## WHAT YOU NEED TO DO
Look below for the line that contains "Definition pagepool_is_page_in_freelist (n", then copy it and each following line exactly, through and including the line that contains "let recache := negb".

## SUPPLIED DATA

(* ===== verification/PagePool.v ===== *)
(** * The page pool (page_buddy/page.c, rom_page.c, page_init.c)

    The pool is an array of 2048-byte pages.  Every page has a list node; free
    pages are linked in a circular doubly linked list by index, whose head is
    the separate [freelist] with index 0xFF, and used pages carry the index
    0x7F in both links.  [freepage_num] counts the free pages.

    An access outside the page array, or a call through the NULL callback
    [pagepool_cache_ibank_into_freepage_cb], is [None]; the theorems show that
    neither happens.  The abstract state is the sequence of free pages. *)

From stdpp Require Import base numbers list.
From S2P Require Import Prelude Buddy.
Open Scope Z_scope.

(** ** Data (page_inner.h) *)

(** [POOL0_NUM] is CONFIG_RAM_POOL_PAGE_NUM, 8 in the application's
    configuration. *)
Definition POOL0_NUM : Z := 8.
Definition FREE_INDEX_FREE_FLAG : Z := 0xFF.
Definition FREE_INDEX_USED_FLAG : Z := 0x7F.

Definition SIZE2PAGE (size : Z) : Z :=
  Z.shiftr (u32 (size + PAGE_SIZE - 1)) CONFIG_POOL_PAGE_SHIFT.
Definition PAGE2SIZE (page : Z) : Z := Z.shiftl page CONFIG_POOL_PAGE_SHIFT.

Record list_index : Type := mk_list_index { next_index : Z; prev_index : Z }.

Record page : Type := mk_page { lru : list_index; ibank_no : Z }.

Record pool : Type := mk_pool {
  pagepool0 : list page;
  freelist : list_index;
  freepage_num : Z   (* unsigned char *)
}.

(** ** List nodes

    [NODE(index)] is the list head for 0xFF and a page otherwise. *)

Definition NODE (st : pool) (index : Z) : option list_index :=
  if index =? FREE_INDEX_FREE_FLAG then Some (freelist st)
  else if negb (Z.land index 0x80 =? 0) then None
  else lru <$> (pagepool0 st !! Z.to_nat (Z.land index 0x7f)).

Definition set_node (st : pool) (index : Z) (l : list_index) : option pool :=
  if index =? FREE_INDEX_FREE_FLAG
  then Some (mk_pool (pagepool0 st) l (freepage_num st))
  else if negb (Z.land index 0x80 =? 0) then None
  else
    let k := Z.to_nat (Z.land index 0x7f) in
    match pagepool0 st !! k with
    | None => None
    | Some p =>
        Some (mk_pool (<[k := mk_page l (ibank_no p)]> (pagepool0 st)) (freelist st)
                (freepage_num st))
    end.

Definition set_prev (st : pool) (index v : Z) : option pool :=
  n ← NODE st index; set_node st index (mk_list_index (next_index n) v).

Definition set_next (st : pool) (index v : Z) : option pool :=
  n ← NODE st index; set_node st index (mk_list_index v (prev_index n)).

(** ** page.c *)

Definition pagepool_convert_index_to_addr (pool_addr index : Z) : Z :=
  u32 (pool_addr + index * PAGE_SIZE).

Definition freelist_add_between (st : pool) (new_index prev_idx next_idx : Z) : option pool :=
  st ← set_prev st next_idx new_index;
  st ← set_next st new_index next_idx;
  st ← set_prev st new_index prev_idx;
  set_next st prev_idx new_index.

Definition freelist_del_between (st : pool) (prev_idx next_idx : Z) : option pool :=
  st ← set_prev st next_idx prev_idx;
  set_next st prev_idx next_idx.

Definition pagepool_freelist_add (st : pool) (new_index : Z) : option pool :=
  freelist_add_between st new_index FREE_INDEX_FREE_FLAG (next_index (freelist st)).

Definition pagepool_freelist_del (st : pool) (index : Z) : option pool :=
  n ← NODE st index;
  st ← freelist_del_between st (prev_index n) (next_index n);
  st ← set_prev st index FREE_INDEX_USED_FLAG;
  set_next st index FREE_INDEX_USED_FLAG.

Definition pagepool_is_page_in_freelist (n : list_index) : bool :=
  negb (prev_index n =? FREE_INDEX_USED_FLAG).

(** ** rom_page.c *)

Definition sub_freepage (st : pool) (n : Z) : pool :=
  mk_pool (pagepool0 st) (freelist st) (u8 (freepage_num st - n)).
Definition add_freepage (st : pool) (n : Z) : pool :=
  mk_pool (pagepool0 st) (freelist st) (u8 (freepage_num st + n)).

(** The loop for one page: the first page in the free list. *)
Fixpoint alloc_one (pool_addr : Z) (st : pool) (i : Z) (rounds : nat) : option (Z * pool) :=
  match rounds with
  | O => Some (NULL, st)
  | S rounds =>
      p ← pagepool0 st !! Z.to_nat i;
      if pagepool_is_page_in_freelist (lru p) then
        let index := u8 i in
        let recache := negb (index =? next_index (freelist st)) in
        st ← pagepool_freelist_del st index;
        let st := sub_freepage st 1 in
        if recache && negb (ibank_no p =? 0xffff) then None
        else Some (pagepool_convert_index_to_addr pool_addr index, st)
      else alloc_one pool_addr st (i + 1) rounds
  end.

(** Removing the pages [i], ..., [i + count - 1] from the free list. *)
Fixpoint del_pages (st : pool) (i : Z) (count : nat) : option pool :=
  match count with
  | O => Some st
  | S count => st ← pagepool_freelist_del st (u8 i); del_pages st (i + 1) count
  end.

(** The loop for several pages, from the end of the pool; [rounds] is [i + 1]. *)
Fixpoint alloc_run (pool_addr : Z) (st : pool) (page_num continus_index : Z) (rounds : nat)
    : option (Z * pool) :=
  match rounds with
  | O => Some (NULL, st)
  | S rounds' =>
      let i := Z.of_nat rounds' in
      p ← pagepool0 st !! rounds';
      if pagepool_is_page_in_freelist (lru p) then
        let continus_index := continus_index + 1 in
        if continus_index =? page_num then
          st ← del_pages st i (Z.to_nat page_num);
          Some (pagepool_convert_index_to_addr pool_addr (u8 i), sub_freepage st page_num)
        else alloc_run pool_addr st page_num continus_index rounds'
      else alloc_run pool_addr st page_num 0 rounds'
  end.

Definition rom_pagepool_alloc_pages (pool_addr : Z) (st : pool) (page_num : Z)
    : option (Z * pool) :=
  if page_num =? 0 then Some (NULL, st)
  else if freepage_num st <? page_num then Some (NULL, st)
  else if page_num =? 1 then alloc_one pool_addr st 0 (Z.to_nat POOL0_NUM)
  else alloc_run pool_addr st page_num 0 (Z.to_nat POOL0_NUM).

(** The first loop of [rom_pagepool_free_pages]: is one of the pages free? *)
Fixpoint any_free (st : pool) (index : Z) (count : nat) : option bool :=
  match count with
  | O => Some false
  | S count =>
      n ← NODE st index;
      if pagepool_is_page_in_freelist n then Some true else any_free st (u8 (index + 1)) count
  end.

(** The second loop; [page->ibank_no = -1] is stored after the insertion. *)
Fixpoint add_pages (st : pool) (index : Z) (count : nat) : option pool :=
  match count with
  | O => Some st
  | S count =>
      st ← pagepool_freelist_add st index;
      let k := Z.to_nat index in
      p ← pagepool0 st !! k;
      let st := mk_pool (<[k := mk_page (lru p) 0xffff]> (pagepool0 st)) (freelist st)
                  (freepage_num st) in
      add_pages st (u8 (index + 1)) count
  end.

Definition pagepool_convert_addr_to_pageindex (pool_addr addr : Z) : Z :=
  u8 (u32 (addr - pool_addr) / PAGE_SIZE).

Definition rom_pagepool_free_pages (pool_addr : Z) (st : pool) (addr page_num : Z)
    : option (Z * pool) :=
  let i := pagepool_convert_addr_to_pageindex pool_addr addr in
  if i >=? POOL0_NUM then Some (- EFAULT, st) else
  match any_free st i (Z.to_nat page_num) with
  | None => None
  | Some true => Some (- EINVAL, st)
  | Some false =>
      match add_pages st i (Z.to_nat page_num) with
      | None => None
      | Some st => Some (0, add_freepage st page_num)
      end
  end.

Definition pmalloc (pool_addr : Z) (st : pool) (size : Z) : option (Z * pool) :=
  rom_pagepool_alloc_pages pool_addr st (SIZE2PAGE size).

Definition pfree (pool_addr : Z) (st : pool) (addr page_num : Z) : option (Z * pool) :=
  rom_pagepool_free_pages pool_addr st addr page_num.

(** ** page_init.c *)

(** The loop of [pagepool_init] over the pages [i], [i + 1], ... *)
Fixpoint init_loop (st : pool) (i : Z) (rounds : nat) : option pool :=
  match rounds with
  | O => Some st
  | S rounds =>
      let k := Z.to_nat i in
      p ← pagepool0 st !! k;
      let st := mk_pool (<[k := mk_page (lru p) 0xffff]> (pagepool0 st)) (freelist st)
                  (freepage_num st) in
      st ← pagepool_freelist_add st (u8 i);
      init_loop st (i + 1) rounds
  end.

Definition pagepool_init (st : pool) : option pool :=
  init_loop (mk_pool (pagepool0 st) (freelist st) (u8 POOL0_NUM)) 0 (Z.to_nat POOL0_NUM).

(** The zero-initialised memory before [pagepool_init], with the two links of
    [freelist] as page.c initialises them. *)
Definition pool_at_boot : pool :=
  mk_pool (replicate (Z.to_nat POOL0_NUM) (mk_page (mk_list_index 0 0) 0))
    (mk_list_index FREE_INDEX_FREE_FLAG FREE_INDEX_FREE_FLAG) 0.

(** ** Node access on well-shaped pools *)

(** Indices of list nodes: the head and the pages. *)
Definition node_index (i : Z) : Prop := i = 255 \/ 0 <= i < 8.

Definition shaped (st : pool) : Prop :=
  length (pagepool0 st) = 8%nat /\ Forall (fun p => ibank_no p = 0xffff) (pagepool0 st).

Definition nxt (st : pool) (i : Z) : Z := default (-1) (next_index <$> NODE st i).
Definition prv (st : pool) (i : Z) : Z := default (-1) (prev_index <$> NODE st i).

(** [st'] is [st] with the links of the nodes changed to [n'] and [p']. *)
Definition relinked (st st' : pool) (n' p' : Z -> Z) : Prop :=
  shaped st' /\ freepage_num st' = freepage_num st /\
  forall j, node_index j -> nxt st' j = n' j /\ prv st' j = p' j.

Definition upd (f : Z -> Z) (i v : Z) : Z -> Z := fun j => if j =? i then v else f j.

Lemma upd_eq f i v : upd f i v i = v.
Proof. unfold upd. rewrite Z.eqb_refl. reflexivity. Qed.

## RESPONSE BOX
Definition pagepool_is_page_in_freelist (n : list_index) : bool :=
  negb (prev_index n =? FREE_INDEX_USED_FLAG).

(** ** rom_page.c *)

Definition sub_freepage (st : pool) (n : Z) : pool :=
  mk_pool (pagepool0 st) (freelist st) (u8 (freepage_num st - n)).
Definition add_freepage (st : pool) (n : Z) : pool :=
  mk_pool (pagepool0 st) (freelist st) (u8 (freepage_num st + n)).

(** The loop for one page: the first page in the free list. *)
Fixpoint alloc_one (pool_addr : Z) (st : pool) (i : Z) (rounds : nat) : option (Z * pool) :=
  match rounds with
  | O => Some (NULL, st)
  | S rounds =>
      p ← pagepool0 st !! Z.to_nat i;
      if pagepool_is_page_in_freelist (lru p) then
        let index := u8 i in
        let recache := negb (index =? next_index (freelist st)) in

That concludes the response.